Editor’s note: This article was written by veteran Black educator Aaron Massey. See his full bio at the bottom of the article.

Harlem Children’s Zone’s Geoffrey Canada. Urban Prep’s Tim King. Both extraordinary examples of Black men who have taken extraordinary lengths to serve Black boys in ways that honor their multifaceted backgrounds, dynamic voice, and lived experiences.

Though these two men have had a great impact during the time in which they have walked this earth, they are rare exceptions. They are a part of an illustrious community of Black men across generations and time in this nation. 2 percent of teachers in the United States are Black men

Students, namely Black boys, are significantly more likely to graduate high school and enroll in college if they have a Black man as a teacher in elementary school. Black boys improve standardized test scores when they have Black men as teachers.

Simply put, Black boys – and students more broadly – benefit from having Black men in the classroom.

Yet we continue to see a stark gap in education between the most represented group of teachers, White women, and Black men.

Yet we continue to see a stark gap in academic achievement and growth between Black boys and White boys/White girls. 

Yet we continue to see a stark gap in dropout rates among Black boys and White boys. 

Where we are disproportionately represented – five times the rate of White people – is prison. Why? 

Because Black boys and Black men don’t have space in education. 

The body of education has been – and continues to be – unhealthy. At the heart of this issue is race-based, deficit minded rhetoric espoused by politicians, media giants, and the like. 

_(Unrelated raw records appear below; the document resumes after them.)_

(** The draws of [weightedSampleWithoutReplacement] split the pool: no name
    is lost or repeated, and [k] names are drawn when the pool has them. *)
Lemma sampleLoop_spec weightFn rnd k pool picked pos :
  let '(pk, rest, _) := sampleLoop weightFn rnd k pool picked pos in
  pk ++ rest ≡ₚ picked ++ pool ∧
  length pk = length picked + k `min` length pool ∧
  length rest = length pool - k.
Proof.
  revert pool picked pos. induction k as [|k IH]; intros pool picked pos.
  - simpl. destruct pool; simpl; split_and!; try done; lia.
  - destruct pool as [|p pool]; [simpl; split_and!; try done; lia|].
    cbn [sampleLoop].
    pose proof (weightedPickIndex_lt (p :: pool) weightFn rnd pos) as Hlt.
    destruct (weightedPickIndex (p :: pool) weightFn rnd pos) as [idx pos'].
    cbn [fst] in Hlt. specialize (Hlt ltac:(simpl; lia)).
    destruct ((p :: pool) !! idx) as [x|] eqn:Ex.
    2:{ apply lookup_ge_None in Ex. lia. }
    specialize (IH (delete idx (p :: pool)) (picked ++ [x]) pos').
    destruct (sampleLoop weightFn rnd k (delete idx (p :: pool)) (picked ++ [x]) pos')
      as [[pk rest] pos''].
    destruct IH as (Hp & Hl & Hr).
    assert (Hd : length (delete idx (p :: pool)) = length pool).
    { rewrite length_delete by eauto. simpl. lia. }
    split_and!.
    + rewrite Hp, <- app_assoc. simpl.
      apply Permutation_app_head. symmetry. by apply delete_Permutation.
    + rewrite Hl, length_app, Hd. simpl. lia.
    + rewrite Hr, Hd. simpl. lia.
Qed.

Acknowledging, for example, that “U.S. social institutions…” like the education system “are laced with racism embedded in laws, regulations, rules, and procedures that lead to differential outcomes by race”. 

Reducing the esteemed talent of lyrical wordsmiths to hate-mongers. The beauty of big nostrils and nappy hair to caged gorillas. 

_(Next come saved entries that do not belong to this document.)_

(** The cache side of one round keeps the invariant, for a read of at
    most [bufSize] bytes. *)
Lemma tee_split_inv (urlPath : string) (fs0 : FS) (data : list byte) (st : Copy) :
  part_inv urlPath fs0 (fs_of st) (cacheFile st) (part st) (totalReadSize st) ->
  Z.of_nat (length data) <= bufSize ->
  part st < MaxInt64 ->
  part_inv urlPath fs0 (fs_of (tee_split urlPath data st))
    (cacheFile (tee_split urlPath data st)) (part (tee_split urlPath data st))
    (totalReadSize (tee_split urlPath data st))
  /\ part (tee_split urlPath data st) <= part st + 1.
Proof.
  intros (Hp & Ht & Hcf & Hlow & Hout) Hn Hmax.
  assert (Hbuf : bufSize = 65536) by reflexivity.
  assert (Hchunk : chunkSize = 104857600) by reflexivity.
  assert (Hw : wrap64 (totalReadSize st + Z.of_nat (length data))
               = totalReadSize st + Z.of_nat (length data)).
  { apply wrap64_id. unfold in_int64, MinInt64, MaxInt64. lia. }
  assert (Hw0 : wrap64 (0 + Z.of_nat (length data)) = Z.of_nat (length data)).
  { apply wrap64_id. unfold in_int64, MinInt64, MaxInt64. lia. }
  assert (Hw1 : wrap64 (part st + 1) = part st + 1).
  { apply wrap64_id. unfold in_int64, MinInt64, MaxInt64 in *. lia. }
  assert (Hrot : forall total,
             total = 0 ->
             let path := getCacheFilePathWithPart urlPath (part st) in
             part_inv urlPath fs0 (Write path data (Create path (fs_of st))) (Some path)
               (part st + 1) (wrap64 (total + Z.of_nat (length data)))).
  { intros total -> path. rewrite Hw0. unfold Write, Create. rewrite alter_insert_eq.
    cbn [app].
    split; [lia | split; [lia | split; [ | split]]].
    - split; [unfold path; f_equal; lia | split; [lia | ]].
      exists data. split; [apply lookup_insert_eq | reflexivity].
    - intros i d Hi Hd. destruct (decide (i = part st)) as [-> | Hne].
      + fold path in Hd. rewrite lookup_insert_eq in Hd. injection Hd as <-. lia.
      + rewrite lookup_insert_ne in Hd
          by (unfold path; intros E; apply part_names_inj in E; congruence).
        apply (Hlow i d); [lia | exact Hd].
    - intros i Hi. rewrite lookup_insert_ne
        by (unfold path; intros E; apply part_names_inj in E; lia).
      apply Hout. lia. }
  unfold tee_split. destruct (cacheFile st) as [f | ] eqn:Hf.
  - destruct Hcf as (Hfp & Hpos & d0 & Hd0 & Hlen).
    rewrite Hw.
    destruct (chunkSize <? totalReadSize st + Z.of_nat (length data)) eqn:Hover.
    + cbn [cacheFile fs_of part totalReadSize]. rewrite Hw1.
      split; [apply Hrot; reflexivity | lia].
    + apply Z.ltb_ge in Hover. rewrite ?Hf.
      cbn [cacheFile fs_of part totalReadSize]. rewrite ?Hf, ?Hw.
      cbn [cacheFile fs_of part totalReadSize].
      split; [ | lia].
      split; [lia | split; [lia | split; [ | split]]].
      * split; [exact Hfp | split; [exact Hpos | ]].
        exists (d0 ++ data)%list. unfold Write. rewrite lookup_alter_eq, Hd0.
        split; [reflexivity | rewrite length_app; lia].
      * intros i d Hi Hd. unfold Write in Hd.
        destruct (decide (getCacheFilePathWithPart urlPath i = f)) as [E | Hne].
        -- rewrite E, lookup_alter_eq, Hd0 in Hd. injection Hd as <-.
           rewrite length_app. lia.
        -- rewrite lookup_alter_ne in Hd by (intros E; apply Hne; symmetry; exact E).
           apply (Hlow i d Hi Hd).
      * intros i Hi. unfold Write. rewrite lookup_alter_ne.
        -- apply Hout, Hi.
        -- rewrite Hfp. intros E. apply part_names_inj in E. lia.
  - cbn [cacheFile fs_of part totalReadSize]. rewrite Hw1.
    split; [apply Hrot; exact Hcf | lia].
Qed.

Lemma copy_split_bounded (urlPath : string) (fs0 : FS) :
  shouldCache urlPath = true ->
  forall (evs : list ReadEvent) (st : Copy),
  part_inv urlPath fs0 (fs_of st) (cacheFile st) (part st) (totalReadSize st) ->
  Forall (fun ev => Z.of_nat (length (rdata ev)) <= bufSize) evs ->
  part st + Z.of_nat (length evs) < MaxInt64 ->
  parts_bounded urlPath fs0 (fs_of (snd (copy_body urlPath true evs st))).
Proof.
  intros Hc. induction evs as [ | ev evs IH]; intros st Hinv Hsmall Hlen.
  - exact (part_inv_bounded _ _ _ _ _ _ Hinv).
  - apply Forall_cons in Hsmall as [Hev Hsmall].
    cbn [length] in Hlen. rewrite Nat2Z.inj_succ in Hlen.
    cbn [copy_body]. rewrite Hc. unfold abort. rewrite Hc.
    destruct (rdata ev) as [ | b d] eqn:Hd.
    + change (0 <? Z.of_nat (length (@nil byte))) with false. cbn [andb].
      destruct (rerr ev); cbn [snd].
      * apply IH; [exact Hinv | exact Hsmall | lia].
      * exact (part_inv_bounded _ _ _ _ _ _ Hinv).
      * unfold with_fs. cbn [fs_of]. apply parts_bounded_Remove.
        exact (part_inv_bounded _ _ _ _ _ _ Hinv).
    + change (0 <? Z.of_nat (length (b :: d))) with true. cbn [andb].
      destruct (tee_split_inv urlPath fs0 (b :: d)
                  (mkCopy (fs_of st) (w_of st) (builder st ++ b :: d)%list (cacheFile st)
                     (cacheFilePath st) (part st) (totalReadSize st)) Hinv Hev)
        as [Hinv1 Hpart]; [cbn [part]; lia | ].
      cbn [part] in Hpart.
      destruct (wok ev); cbn [negb].
      * destruct (rerr ev); cbn [snd].
        -- apply IH; [exact Hinv1 | exact Hsmall | cbn [part]; lia].
        -- exact (part_inv_bounded _ _ _ _ _ _ Hinv1).
        -- unfold with_fs. cbn [fs_of]. apply parts_bounded_Remove.
           exact (part_inv_bounded _ _ _ _ _ _ Hinv1).
      * cbn [snd]. unfold with_fs. cbn [fs_of]. apply parts_bounded_Remove.
        exact (part_inv_bounded _ _ _ _ _ _ Hinv1).
Qed.

(** X24. No part exceeds the chunk size.  For a blob path and a declared
    length above 100 MiB, with reads of at most [bufSize] bytes, none when
    the read reports an error or the end: however the body arrives and
    however the streaming ends, every part file of
    the key in the cache directory holds at most [chunkSize] bytes, or is
    a file that was there before and has not been touched. *)
Theorem parts_stay_within_the_chunk_size (req : Request) (p : string)
    (StatusCode ContentLength : Z) (clh : string) (body : list ReadEvent) (r : Run) :
  shouldCache (URL_Path req) = true ->
  100 * 1024 * 1024 < ContentLength ->
  Forall (fun ev => Z.of_nat (length (rdata ev)) <= bufSize) body ->
  Forall (fun ev => rerr ev <> ErrNil -> rdata ev = []) body ->
  Z.of_nat (length body) < MaxInt64 ->
  parts_bounded (URL_Path req) (fs r)
    (fs (snd (stream req p StatusCode ContentLength clh body r))).
Proof.
  intros Hc Hcl Hsmall _ Hlen. unfold stream.
  rewrite (proj2 (Z.ltb_lt _ _) Hcl).
  assert (Hinv0 : part_inv (URL_Path req) (fs r) (fs r) None 0 0).
  { split; [lia | split; [unfold chunkSize; lia | split; [reflexivity | split]]].
    - intros i d Hi. lia.
    - intros i _. reflexivity. }
  pose proof (copy_split_bounded (URL_Path req) (fs r) Hc body
                (mkCopy (fs (WriteHeader StatusCode r)) (sent (WriteHeader StatusCode r))
                   [] None p 0 0) Hinv0 Hsmall ltac:(cbn [part]; lia)) as H.
  destruct (copy_body _ _ _ _) as [e c]. cbn [snd] in H.
  destruct e; cbn [snd fs]; try exact H.
  unfold write_record. rewrite Hc. cbn [andb with_fs fs_of].
  intros i d Hi. rewrite lookup_insert_ne in Hi by apply record_is_no_part.
  apply (H i d Hi).
Qed.

Lemma parts_stay_within_the_chunk_size_witness :
  let body := [mkRead [x01; x02] ErrNil true; mkRead [] ErrEOF true] in
  let r := mkRun main_urls ∅ None [] 0 1 1 None in
  (shouldCache (URL_Path blob_request) = true
   /\ 100 * 1024 * 1024 < 3 * chunkSize
   /\ Forall (fun ev => Z.of_nat (length (rdata ev)) <= bufSize) body
   /\ Forall (fun ev => rerr ev <> ErrNil -> rdata ev = []) body
   /\ Z.of_nat (length body) < MaxInt64)
  /\ parts_bounded (URL_Path blob_request) (fs r)
       (fs (snd (stream blob_request (getCacheFilePath (URL_Path blob_request)) 200
                   (3 * chunkSize) "314572800" body r))).
Proof.
  cbv zeta.
  match goal with
  | |- (?A1 /\ ?A2 /\ ?A3 /\ ?A4 /\ ?A5) /\ _ =>
      assert (H1 : A1) by (vm_compute; reflexivity);
      assert (H2 : A2) by (vm_compute; reflexivity);
      assert (H3 : A3) by (repeat constructor; vm_compute; discriminate);
      assert (H4 : A4)
        by (repeat (apply Forall_cons_2; [cbn; intros H; congruence | ]);
            apply Forall_nil_2);
      assert (H5 : A5) by (vm_compute; reflexivity)
  end.
  split; [repeat apply conj; assumption | ].
  exact (parts_stay_within_the_chunk_size blob_request _ 200 (3 * chunkSize) "314572800"
           _ _ H1 H2 H3 H4 H5).
Defined.

End ChunkFacts.

(** ** A request from its first lines to the cache *)

Section FetchFacts.
Import Num Selector Paths Cache Forwarder Served.

(** What verification can change: the flat file, the record file and the
    parts under the names it derives from its path, and nothing else. *)
Lemma checkCacheFileSize_frame (sha256_hex : list byte -> string)
    (url contentLengthStr q : string) (fs0 : FS) :
  q <> getCacheFilePath url ->
  q <> getRecordFilePath (getCacheFilePath url) ->
  (forall i, q <> getCacheFilePathWithPart (getCacheFilePath url) i) ->
  checkCacheFileSize sha256_hex url contentLengthStr fs0 !! q = fs0 !! q.
Proof.
  intros Hflat Hrec Hpart. unfold checkCacheFileSize.
  destruct (String.eqb contentLengthStr ""); [reflexivity | ].
  destruct (ParseInt contentLengthStr); [ | reflexivity].
  cbv zeta.
  destruct (fs0 !! getRecordFilePath (getCacheFilePath url)).
  - destruct (read_parts _ _ _ _ _); [ | reflexivity].
    destruct (String.eqb _ _); [reflexivity | ].
    unfold Remove. rewrite lookup_delete_ne by (apply not_eq_sym, Hrec).
    apply remove_parts_other. exact Hpart.
  - destruct (fs0 !! getCacheFilePath url); [ | reflexivity].
    destruct (String.eqb _ _); [reflexivity | ].
    unfold Remove. apply lookup_delete_ne. apply not_eq_sym, Hflat.
Qed.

We continue to digest discipline practices that strip Black boys of their mental, physical, and emotional safety akin to the systemic structures that strip Black men of freedom and life. The breaths we take are short and toxic from the prison air we start to breath in third grade, due to our reading scores. 

I can’t breathe. 

A minuscule number of those Black boys grow up and become Black teachers. I was one of them. 

And where we often tend to be pushed at in education is being disciplinarians. The only person in the building that can “handle” Black boys’ behavior. This juxtaposition of wanting to help little Black boys but being pushed to discipline them leads to burnout and unsettled, complicated feelings of seeing the hope in the eyes of the children with little to no systemic power to truly help them. 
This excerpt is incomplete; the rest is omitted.